**Task requirements**
Only the lines from the start of the entries up to and including the line with "(** [np.where] returns" should be written out, exactly as they stand.
Start of Data listing
Lemma getitem_replicate {A} (x : A) n idx :
  in_range n idx → getitem (replicate n x) idx = replicate (length idx) x.
Proof.
  induction 1 as [|i idx Hi _ IH]; [done|].
  rewrite (getitem_cons _ _ _ x) by (by apply lookup_replicate_2).
  simpl. by rewrite IH.
Qed.

Lemma getitem_arange n idx :
  in_range n idx → getitem (np_arange n) idx = Z.of_nat <$> idx.
Proof.
  intros Hr. unfold np_arange. rewrite getitem_fmap. f_equal.
  induction Hr as [|i idx Hi _ IH]; [done|].
  rewrite (getitem_cons _ _ _ i) by (by apply lookup_seq_lt).
  by rewrite IH.
Qed.

(** [np.where] returns positions of the array, each once, each a match. *)
Lemma np_where_spec {A} `{EqDecision A} (a : list A) s j :
  j ∈ np_where a s ↔ a !! j = Some s.
Proof.
  unfold np_where. rewrite list_elem_of_filter, elem_of_seq.
  split; [tauto|]. intros Hj. split; [done|].
  apply lookup_lt_Some in Hj. lia.
Qed.

Lemma np_where_lt {A} `{EqDecision A} (a : list A) s :
  in_range (length a) (np_where a s).
Proof.
  apply Forall_forall. intros j Hj. apply np_where_spec in Hj.
  by eapply lookup_lt_Some.
Qed.

Lemma np_where_NoDup {A} `{EqDecision A} (a : list A) s : NoDup (np_where a s).
Proof. apply NoDup_filter, NoDup_seq. Qed.

(** ** The eight arrays stay parallel *)

Lemma getitem_bundle_len b n idx :
  bundle_len b n → in_range n idx → bundle_len (getitem_bundle b idx) (length idx).
Proof.
  intros (?&?&?&?&?&?&?&?) Hr. unfold bundle_len, getitem_bundle; simpl.
  repeat split; apply getitem_length; congruence.
Qed.

Lemma getitem_bundle_seq b n :
  bundle_len b n → getitem_bundle b (seq 0 n) = b.
Proof.
  intros (<-&H1&H2&H3&H4&H5&H6&H7). destruct b; unfold getitem_bundle; simpl in *.
  f_equal; [apply getitem_seq|..];
    match goal with |- getitem ?a _ = _ =>
      match goal with H : length a = _ |- _ => rewrite <-H; apply getitem_seq end
    end.
Qed.

Lemma getitem_bundle_getitem b n idx1 idx2 :
  bundle_len b n → in_range n idx1 →
  getitem_bundle (getitem_bundle b idx1) idx2 = getitem_bundle b (getitem idx1 idx2).
Proof.
  intros (?&?&?&?&?&?&?&?) Hr. unfold getitem_bundle; simpl.
  f_equal; apply getitem_getitem; congruence.
Qed.

(** ** The level loop, iteration by iteration *)

Section level_loop.
Context (S : Sampler) (xmax ymax : Q).
Local Abbreviation loop := (level_loop S xmax ymax).

Lemma level_loop_cons level rest g w :
  loop (level :: rest) g w =
    let tiles := scan_tiles (tiles_str_indices (tile_size level) (location w))
                   (n_tiles (tile_size level) xmax) (n_tiles (tile_size level) ymax) in
    if decide (terminal xmax ymax level) then
      ([{| lv_level := level; lv_working := w; lv_tiles := tiles;
           lv_sub_indices := None |}], g)
    else
      let sg := subsample_indices S g (length (location w)) in
      let more := loop rest sg.2 (getitem_bundle w sg.1) in
      ({| lv_level := level; lv_working := w; lv_tiles := tiles;
          lv_sub_indices := Some sg.1 |} :: more.1, more.2).
Proof. done. Qed.

Lemma level_loop_level_ok levels g w lv :
  lv ∈ (loop levels g w).1 → level_ok S xmax ymax lv.
Proof.
  revert g w. induction levels as [|level rest IH]; intros g w.
  { simpl. by intros ?%elem_of_nil. }
  rewrite level_loop_cons. cbv zeta. case_decide as Ht; simpl.
  - intros ->%list_elem_of_singleton. by split.
  - intros [->|Hin]%elem_of_cons; [|by eapply IH].
    split; [done|]. simpl. eauto.
Qed.

(** Entry [i] of the history is the iteration for the [i]-th level. *)
Lemma level_loop_lookup_level levels g w i lv :
  (loop levels g w).1 !! i = Some lv → levels !! i = Some (lv_level lv).
Proof.
  revert g w i. induction levels as [|level rest IH]; intros g w i.
  { done. }
  rewrite level_loop_cons. cbv zeta. case_decide as Ht; simpl.
  - destruct i as [|i]; simpl; [by intros [= <-]|done].
  - destruct i as [|i]; simpl; [by intros [= <-]|by apply IH].
Qed.


(** The loop stops at the first level that passes the test of line 171. *)
Lemma level_loop_break levels g w i L :
  levels !! i = Some L →
  terminal xmax ymax L →
  (∀ j l, (j < i)%nat → levels !! j = Some l → ¬ terminal xmax ymax l) →
  length (loop levels g w).1 = (i + 1)%nat
  ∧ ∃ lv, (loop levels g w).1 !! i = Some lv
      ∧ lv_level lv = L ∧ lv_sub_indices lv = None.
Proof.
  revert g w i. induction levels as [|level rest IH]; intros g w i; [done|].
  rewrite level_loop_cons. cbv zeta. destruct i as [|i]; simpl.
  - intros [= ->] Ht _. rewrite decide_True by done. simpl. eauto.
  - intros Hi Ht Hbefore. rewrite decide_False; simpl.
    + destruct (IH (subsample_indices S g (length (location w))).2
                  (getitem_bundle w (subsample_indices S g (length (location w))).1)
                  i Hi Ht) as [Hlen Hlv].
      { intros j l Hj. apply (Hbefore (Datatypes.S j)). lia. }
      split; [by rewrite Hlen|done].
    + by apply (Hbefore 0%nat); [lia|].
Qed.

(** Without such a level the loop runs through all of them. *)
Lemma level_loop_exhaust levels g w :
  (∀ l, l ∈ levels → ¬ terminal xmax ymax l) →
  length (loop levels g w).1 = length levels
  ∧ ∀ lv, lv ∈ (loop levels g w).1 → lv_sub_indices lv ≠ None.
Proof.
  revert g w. induction levels as [|level rest IH]; intros g w Hnt.
  { split; [done|]. by intros lv ?%elem_of_nil. }
  rewrite level_loop_cons. cbv zeta.
  rewrite decide_False by (apply Hnt; left). simpl.
  destruct (IH (subsample_indices S g (length (location w))).2
              (getitem_bundle w (subsample_indices S g (length (location w))).1))
    as [Hlen Hsub].
  { intros l Hl. apply Hnt. by right. }
  split; [by rewrite Hlen|].
  intros lv [->|Hin]%elem_of_cons; [done|by apply Hsub].
Qed.

(** Every iteration works on rows of the arrays the loop started with,
    each taken at most once. *)
Lemma level_loop_origin levels g w n lv :
  bundle_len w n →
  lv ∈ (loop levels g w).1 →
  ∃ origin, NoDup origin ∧ in_range n origin
    ∧ lv_working lv = getitem_bundle w origin.
Proof.
  revert g w n. induction levels as [|level rest IH]; intros g w n Hw.
  { simpl. by intros ?%elem_of_nil. }
  assert (∃ origin, NoDup origin ∧ in_range n origin ∧ w = getitem_bundle w origin)
    as Hhead.
  { exists (seq 0 n). split; [apply NoDup_seq|]. split.
    - apply Forall_forall. intros i Hi%elem_of_seq. lia.
    - by rewrite (getitem_bundle_seq _ n). }
  rewrite level_loop_cons. cbv zeta. case_decide as Ht; simpl.
  - by intros ->%list_elem_of_singleton.
  - intros [->|Hin]%elem_of_cons; [done|].
    set (sg := subsample_indices S g (length (location w))) in *.
    assert (in_range n sg.1) as Hr.
    { destruct Hw as [<- _]. apply choice_lt. }
    destruct (IH _ _ (length sg.1) (getitem_bundle_len _ _ _ Hw Hr) Hin)
      as (origin & Hnd & Hor & ->).
    exists (getitem sg.1 origin). split; [|split].
    + apply NoDup_getitem; [apply choice_NoDup|done].
    + by apply in_range_getitem.
    + by apply (getitem_bundle_getitem _ n).
Qed.
End level_loop.

(** ** Tile keys *)

Lemma pretty_N_char_no_comma x : pretty_N_char x ≠ ","%char.
Proof. unfold pretty_N_char. by repeat case_match. Qed.

Lemma pretty_N_go_no_comma x s : no_comma s → no_comma (pretty_N_go x s).
Proof.
  revert s. induction (N.lt_wf_0 x) as [x _ IH]; intros s Hs.
  destruct (decide (x = 0)%N) as [->|Hx]; [by rewrite pretty_N_go_0|].
  rewrite pretty_N_go_step by lia. apply IH.
  - apply N.div_lt; lia.
  - split; [apply pretty_N_char_no_comma|done].
Qed.

Lemma pretty_N_no_comma (x : N) : no_comma (pretty x).
Proof.
  unfold pretty, pretty_N. case_decide; [by compute|].
  by apply pretty_N_go_no_comma.
Qed.

Lemma pretty_Z_no_comma (z : Z) : no_comma (pretty z).
Proof.
  unfold pretty, pretty_Z. destruct z as [|p|p].
  - by compute.
  - apply pretty_N_no_comma.
  - split; [done|]. apply pretty_N_no_comma.
Qed.

Lemma string_app_nil (t : string) : "" +:+ t = t.
Proof. done. Qed.

Lemma string_app_cons c (s t : string) : String c s +:+ t = String c (s +:+ t).
Proof. done. Qed.

Lemma app_comma_inj s1 s2 t1 t2 :
  no_comma s1 → no_comma t1 →
  s1 +:+ "," +:+ s2 = t1 +:+ "," +:+ t2 → s1 = t1 ∧ s2 = t2.
Proof.
  revert t1. induction s1 as [|c s1 IH]; intros [|d t1];
    repeat (rewrite string_app_nil || rewrite string_app_cons); simpl.
  - intros _ _ [= ->]. done.
  - intros _ [Hd _] [= <- _]. done.
  - intros [Hc _] _ [= -> _]. done.
  - intros [_ Hs] [_ Ht] [= -> Heq]. destruct (IH t1 Hs Ht Heq) as [-> ->]. done.
Qed.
End of Data listing
**Your solution**
Lemma getitem_replicate {A} (x : A) n idx :
  in_range n idx → getitem (replicate n x) idx = replicate (length idx) x.
Proof.
  induction 1 as [|i idx Hi _ IH]; [done|].
  rewrite (getitem_cons _ _ _ x) by (by apply lookup_replicate_2).
  simpl. by rewrite IH.
Qed.

Lemma getitem_arange n idx :
  in_range n idx → getitem (np_arange n) idx = Z.of_nat <$> idx.
Proof.
  intros Hr. unfold np_arange. rewrite getitem_fmap. f_equal.
  induction Hr as [|i idx Hi _ IH]; [done|].
  rewrite (getitem_cons _ _ _ i) by (by apply lookup_seq_lt).
  by rewrite IH.
Qed.

(** [np.where] returns positions of the array, each once, each a match. *)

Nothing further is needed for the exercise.